While this seems simplistic, it is actually very difficult to live by. Aiming to do your best is important for self satisfaction, but having realistic expectations is key for emotional health. In the running world there is a saying that, “There are no friends on race day.” It means that, while you wish your friends all the best, you have to run your own race. So focus on maintaining the pace that works for you right now, rest when you need to and dedicate your mental energy to your journey.
Manage Your Energy
Another way we can help ourselves to feel better and stay motivated is by managing our energy, which means finding ways to recharge our batteries on a daily and weekly basis.

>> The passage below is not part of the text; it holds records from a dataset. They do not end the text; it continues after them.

Definition step (e : Event) (w : World) : option World :=
  if enabled e w then Some (exec (handle e) w) else None.

Fixpoint run (es : list Event) (w : World) : option World :=
  match es with
  | [] => Some w
  | e :: es' =>
      match step e w with
      | Some w' => run es' w'
      | None => None
      end
  end.

End Flow.

End App.

(** ** PromptScreen.jsx *)

Module PromptScreen.

(** What [fetch('/prompt')] settles with: a rejection, or a response whose
    body yields the value of [data.prompt] ([undefined] when the field is
    missing), or a body on which [response.json()] or the read of the
    field throws. *)
Inductive FetchOutcome :=
| Rejected
| Resolved (ok : bool) (prompt : option Js.value).

Record State := mkState {
  prompt : Js.value;
  isLoading : bool;
  error : option string
}.

Definition initialState : State := mkState (Js.Str "") true None.

Record World := mkWorld {
  ui : State;
  draw : option Js.value;   (* the prompt of navigate('/draw', {state: {prompt}}) *)
  inFlight : nat;           (* prompt requests not yet settled *)
  fetched : nat             (* prompt requests issued *)
}.

Definition initialWorld : World := mkWorld initialState None 0 0.

Definition M := Handler World.

Definition setPrompt (v : Js.value) : M unit :=
  modify (λ w, mkWorld (mkState v (isLoading (ui w)) (error (ui w)))
                 (draw w) (inFlight w) (fetched w)).
Definition setIsLoading (v : bool) : M unit :=
  modify (λ w, mkWorld (mkState (prompt (ui w)) v (error (ui w)))
                 (draw w) (inFlight w) (fetched w)).
Definition setError (v : option string) : M unit :=
  modify (λ w, mkWorld (mkState (prompt (ui w)) (isLoading (ui w)) v)
                 (draw w) (inFlight w) (fetched w)).

Definition navigateToDraw (p : Js.value) : M unit :=
  modify (λ w, mkWorld (ui w) (Some p) (inFlight w) (fetched w)).

Definition fetchPrompt_catch : string → M unit :=
  λ _, setError (Some "Oops! Could not get your drawing idea. Try again?").

(** [fetchPrompt] up to its [await]. *)
Definition fetchPrompt : M unit :=
  try_finally
    (try_catch
       (setIsLoading true;;
        setError None;;
        modify (λ w, mkWorld (ui w) (draw w) (S (inFlight w)) (S (fetched w)));;
        await)
       fetchPrompt_catch)
    (setIsLoading false).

There are many ways to do this. Disconnect from social media, spend time in nature, make time for hobbies and activities that truly bring you joy, learn a new skill, take a nap, read a book, listen to music or a podcast, move your body, meditate, perform a self-care ritual, etc. Whatever it looks like to you, find ways to take care of you each and every day.
Connect With Others
You can also reach out to others (virtually of course) who might need you or just to talk and connect with someone outside of your household.
Giving back is a great way to gain much needed perspective and feel better. Research has shown over and over that being purposeful to others increase our happiness and even our longevity. In his book Successful Aging, Daniel J. Levitin states “Social engagement helps to maintain brain functions and protects against cognitive decline”.
What I know for sure is that during any race, there are highs and there are lows. Sticking to the path, one foot in front of the other, is the only way to keep moving forward. And slowly but surely, we’ll keep getting a little bit closer to the finish line.